2,6-Bis(diphenylphosphino)pyridine-Bridged Hetero-Polynuclear Complexes Consolidated by Fe→M (M = Ag, Hg) Dative Bonding

The bridging phosphine ligand 2,6-bis(diphenylphosphino)pyridine (L) was used to synthesize a new, neutral organometallic ligand {Fe(CO)4}2(μ-L) 1, which exhibits eclipsed and staggered conformations in two crystalline forms.

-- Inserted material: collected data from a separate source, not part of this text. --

(** X24. When the list is carried, it has exactly [num_afs] entries, the
    first [num_afs] of the structure's array. *)
Theorem rds_bundle_af_length :
  forall (RDS_MAX_AFS : Z) (t : fmradio_rds_bundle_t),
    0 < num_afs t ->
    num_afs t < RDS_MAX_AFS ->
    RDS_MAX_AFS <= Z.of_nat (length (af t)) ->
    exists l : list Z,
      bundle_get "AF" (rds_bundle RDS_MAX_AFS t) = Some (JIntArray l) /\
      Z.of_nat (length l) = num_afs t /\
      l = firstn (length l) (af t).
Proof.
  intros M t Hpos Hlt Hlen.
  exists (firstn (Z.to_nat (num_afs t)) (af t)).
  assert (L : length (firstn (Z.to_nat (num_afs t)) (af t))
              = Z.to_nat (num_afs t))
    by (apply firstn_length_le; lia).
  rewrite L; repeat split; [| lia].
  unfold rds_bundle.
  apply Z.ltb_lt in Hpos; apply Z.ltb_lt in Hlt.
  rewrite Hpos, Hlt; reflexivity.
Qed.

(** ** Concrete runs of the further properties *)

Lemma scan_round_trip_restores_state_witness :
  (state (session_in all_methods FMRADIO_STATE_PAUSED) = FMRADIO_STATE_STARTED \/
   state (session_in all_methods FMRADIO_STATE_PAUSED) = FMRADIO_STATE_PAUSED) /\
  state (final ((androidFmRadioRxScan (codes := negative_codes)
                   FMRADIO_SEEK_UP true ;;
                 execute_androidFmRadioRxScan FMRADIO_SEEK_UP 98300 7 (ret tt))
                  (session_in all_methods FMRADIO_STATE_PAUSED)))
    = FMRADIO_STATE_PAUSED.
Proof.
  split; [right; reflexivity |].
  destruct (@scan_round_trip_restores_state negative_codes FMRADIO_SEEK_UP
              98300 7 (session_in all_methods FMRADIO_STATE_PAUSED))
    as [Hfin _];
    [right; reflexivity | reflexivity | cbn; lia | lia |].
  rewrite Hfin; reflexivity.
Defined.

Lemma full_scan_round_trip_restores_state_witness :
  (state (session_in all_methods FMRADIO_STATE_STARTED) = FMRADIO_STATE_STARTED \/
   state (session_in all_methods FMRADIO_STATE_STARTED) = FMRADIO_STATE_PAUSED) /\
  state (final ((androidFmRadioRxStartFullScan (codes := negative_codes) true ;;
                 execute_androidFmRadioRxFullScan 2 [98300; 101100] [7; 9]
                   (ret tt))
                  (session_in all_methods FMRADIO_STATE_STARTED)))
    = FMRADIO_STATE_STARTED.
Proof.
  split; [left; reflexivity |].
  destruct (@full_scan_round_trip_restores_state negative_codes 2
              [98300; 101100] [7; 9]
              (session_in all_methods FMRADIO_STATE_STARTED))
    as [Hfin _];
    [left; reflexivity | reflexivity | cbn; lia | lia |].
  rewrite Hfin; reflexivity.
Defined.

This Fe,N,Fe-tridentate ligand reacts with silver perchlorate to form the hetero-trinuclear complex [{Fe(CO)4}2Ag(μ-L)](ClO4) 2, in which the central silver(I) atom bridges a pair of iron(0) atoms at Fe−Ag distances of 2.627(3) and 2.652(3) Å; the Fe−Ag−Fe angle is 170.98(9)°. The reaction of 1 with mercury(II) chloride gives {Fe(CO)4}2Hg2Cl4(μ-L), 3. The ligand also reacts with mercury(II) acetate to form a hetero-octanuclear complex [{Fe(CO)3Hg}2(μ-L)]2 4 and a novel hetero-heptanuclear complex Fe3(CO)8Hg4(μ-L)2(MeCO2)2 5. Complex 4 displays a square metallic core in which the iron and mercury atoms occupy the corners and the centers of the edges, respectively. The metal atoms in 5 are linked to form a kinky line with bends at the iron atoms.